Abstract

Sediment-filled caves, conduits and voids are common in many karst regions. These voids and the sediment they contain are important palaeoclimatic and palaeoenvironmental archives, but often have an adverse impact on engineering projects, mineral extraction and hydrogeology. Most studies into fluvial sedimentation in karst aquifers have focussed on more traditional karst areas. However, the nature and extent of fluvial sedimentation within caves and conduits in the important Upper Cretaceous Chalk Group aquifer (NW and Central Europe), and their impacts are less well known. This is principally due to a lack of accessible Chalk caves with exposed 3D sediment archives for study.
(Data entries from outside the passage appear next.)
Lemma X13_scalar_failures_witness :
  PurePy.main (fun _ => demo_draws) (mkParameterSet 1 3 6 0 42) demo_rng
  = Raise ZeroDivisionError /\
  (6 = 0 ->
   NumPy.main (fun _ => demo_draws)
              (fun n p trials => PurePy.simulate_counts trials n p)
              (mkParameterSet 1 3 6 0 42) demo_rng
   = Raise ZeroDivisionError).
Proof.
  apply (X13_scalar_failures
           (fun _ => demo_draws)
           (fun n p trials => PurePy.simulate_counts trials n p)
           (mkParameterSet 1 3 6 0 42) demo_rng).
  right. split; [apply Z.leb_le; reflexivity | simpl; lia].
Defined.

(** ** A whole run of the vectorised script *)

Lemma numpy_main_run (seeded : Z -> nat -> Q)
    (binomial : Z -> Q -> Z -> M (list Z)) (ps : ParameterSet) (g0 : Rng)
    (cs : list Z) (g1 : Rng) :
  1 <= ps_n ps ->
  let p := (ps_lam ps * ps_T ps / inject_Z (ps_n ps))%Q in
  binomial (ps_n ps) p (ps_trials ps) (mkRng (seeded (ps_seed ps)) 0)
  = Ok (cs, g1) ->
  let ev := built (ps_n ps) p (ps_T ps) g1 in
  let m := NumPy.mean (map inject_Z cs) in
  let v := NumPy.var 0 (map inject_Z cs) in
  let s := NumPy.interarrival_stats (interarrivals ev) in
  NumPy.main seeded binomial ps g0
  = Ok (NumPy.mkRun p cs ev m v (fst s) (snd s)
          (NumPy.summary (ps_T ps) (ps_lam ps) (ps_n ps) p (ps_trials ps)
                         m v (times ev)),
        consumed (ps_n ps) p g1).
Proof.
  intros Hn p Hb ev m v s. unfold NumPy.main. cbv zeta.
  erewrite bind_run
    by (apply lift_run, truediv_ok, inject_Z_nonzero; lia).
  erewrite bind_run by reflexivity.
  erewrite bind_run by exact Hb.
  erewrite bind_run by (apply numpy_realization_run; lia).
  reflexivity.
Qed.

(** X14. Where the scalar script fails on an empty count sample, the
    vectorised one does not: when NumPy's sampler returns no count (and
    n >= 1) the run completes and the record holds NaN as counts mean and
    as counts variance. *)
Theorem X14_empty_count_sample (seeded : Z -> nat -> Q)
    (binomial : Z -> Q -> Z -> M (list Z)) (ps : ParameterSet)
    (g0 g1 : Rng) :
  1 <= ps_n ps ->
  binomial (ps_n ps) (ps_lam ps * ps_T ps / inject_Z (ps_n ps))%Q
           (ps_trials ps) (mkRng (seeded (ps_seed ps)) 0) = Ok ([], g1) ->
  exists (run : NumPy.Run) (g' : Rng),
    NumPy.main seeded binomial ps g0 = Ok (run, g') /\
    NumPy.counts run = [] /\
    lookup "counts_mean" (NumPy.out run) = Some (PyFloat NaN) /\
    lookup "counts_var" (NumPy.out run) = Some (PyFloat NaN).
Proof.
  intros Hn Hb. eexists; eexists.
  split; [apply (numpy_main_run seeded binomial ps g0 [] g1 Hn Hb) |].
  repeat split.
Qed.

Lemma X14_empty_count_sample_witness :
  exists (run : NumPy.Run) (g' : Rng),
    NumPy.main (fun _ => demo_draws) (fun _ _ _ => ret [])
               (mkParameterSet 1 3 6 0 42) demo_rng = Ok (run, g') /\
    NumPy.counts run = [] /\
    lookup "counts_mean" (NumPy.out run) = Some (PyFloat NaN) /\
    lookup "counts_var" (NumPy.out run) = Some (PyFloat NaN).
Proof.
  apply (X14_empty_count_sample (fun _ => demo_draws) (fun _ _ _ => ret [])
           (mkParameterSet 1 3 6 0 42) demo_rng (mkRng demo_draws 0)).
  - simpl; lia.
  - reflexivity.
Defined.

(** ** The printed report *)

Lemma hits_positive_threshold (n : Z) (p : Q) (g : Rng) :
  unit_draws g -> hits n p g <> [] -> (0 < p)%Q.
Proof.
  intros Hg Hne. destruct (hits n p g) as [| i l] eqn:E; [contradiction |].
  assert (Hi : In i (hits n p g)) by (rewrite E; now left).
  apply hits_In in Hi. destruct Hi as [_ Hi].
  destruct (Hg (cursor g + Z.to_nat i)%nat) as [H0 _]. lra.
Qed.

(** A positive p = lam * T / n needs a rate different from zero. *)
Lemma rate_nonzero (lam T : Q) (n : Z) :
  (0 < lam * T / inject_Z n)%Q -> ~ (lam == 0)%Q.
Proof.
  intros Hp E. rewrite E in Hp. unfold Qdiv in Hp.
  rewrite !Qmult_0_l in Hp. exact (Qlt_irrefl 0 Hp).
Qed.

Lemma built_truthy (n : Z) (p T : Q) (g : Rng) :
  truthy (interarrivals (built n p T g)) = truthy (hits n p g) /\
  truthy (times (built n p T g)) = truthy (hits n p g).
Proof.
  destruct (built_lengths n p T g) as [Ht Hi].
  destruct (hits n p g); destruct (times (built n p T g));
    destruct (interarrivals (built n p T g)); try discriminate; now split.
Qed.

Lemma purepy_report_run (T lam : Q) (n : Z) (p : Q) (trials : Z)
    (mean_count var_count : Q) (ts ia : list Q) (s : option Q * option Q) :
  PurePy.interarrival_stats ia = Ok s ->
  (truthy ia = true -> ~ (lam == 0)%Q) ->
  exists lines : list line,
    purepy_report T lam n p trials mean_count var_count ts ia (fst s) (snd s)
    = (lines, None) /\
    if truthy ia
    then length lines = 13%nat /\
         last lines []
         = [Text " theoretical Exponential mean = 1/lambda = ";
            Formatted ".6f" (Finite (1 / lam))]
    else length lines = 9%nat /\
         last lines []
         = [Text "No events in the single realization used for interarrival inspection."].
Proof.
  intros Hs Hlam. unfold purepy_report.
  destruct (truthy ia) eqn:E.
  - destruct (purepy_interarrival_stats ia) as [m [v [H _]]];
      [destruct ia; [discriminate E | discriminate] |].
    rewrite H in Hs. injection Hs as <-. cbn [fst snd].
    rewrite (truediv_ok 1 lam (Hlam eq_refl)).
    eexists. split; [reflexivity |]. split; reflexivity.
  - eexists. split; [reflexivity |]. split; reflexivity.
Qed.

Lemma numpy_report_run (T lam : Q) (n : Z) (p : Q) (trials : Z)
    (mean_count var_count : pyfloat) (ts ia : list Q) :
  (truthy ia = true -> ~ (lam == 0)%Q) ->
  exists lines : list line,
    numpy_report T lam n p trials mean_count var_count ts ia
                 (fst (NumPy.interarrival_stats ia))
                 (snd (NumPy.interarrival_stats ia))
    = (lines, None) /\
    if truthy ia
    then length lines = 17%nat /\
         In [Text " theoretical Exponential mean = 1/lambda = ";
             Formatted ".6f" (Finite (1 / lam))] lines
    else length lines = 11%nat /\
         last lines []
         = [Text "No events in the single realization used for interarrival inspection."].
Proof.
  intros Hlam. unfold numpy_report, NumPy.interarrival_stats.
  rewrite <- truthy_length.
  destruct (truthy ia) eqn:E.
  - cbn [fst snd]. rewrite (truediv_ok 1 lam (Hlam eq_refl)).
    eexists. split; [reflexivity |]. split; [reflexivity |].
    cbn. tauto.
  - eexists. split; [reflexivity |]. split; reflexivity.
Qed.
Fortunately, the discovery of the World's longest Chalk cave system by underground quarrying at Caumont in the Seine valley near Rouen, northern France, has exposed numerous sediment sections along 2.4 km of passage. Detailed analysis of the stratigraphy, mineralogy, sedimentology, provenance and the chronology of the exposed sediments including the novel use of Gamma-ray spectrometry, reveals complex stratigraphy and lateral facies distribution along a karst conduit. The depositional model comprises five allostratigraphical units since the mid-Chibanian, separated by periods of erosion. The units are derived from hyper-concentrated and sediment-laden flows, and include thalweg, channel, slackwater, backswamp speleothem facies and debris flow deposits that are interbedded. Speleothems precipitated during MIS 7, 6, 5e and 1. During MIS 7–6, detrital sediments filled almost all Chalk conduits, similar to other caves in the European Atlantic Margin, coevally with the Penultima (Saalian) Glacial Cycle and a maximum of the Earth eccentricity. Detrital sediments are derived from the erosion of local Chalk bedrocks as well as metamorphic and igneous rocks of remote areas, such as Morvan massif and Massif Central. The depositional model is consistent with the conception of the Chalk as a karst aquifer. Significant sediment aggradation caused upwards dissolution (paragenesis), conduit occlusion and subsequent genesis of new conduits by flow diversion, potentially altering the functioning of the chalk aquifer and the interpretation of Chalk hydrogeology (e.g., dye-tracing tests).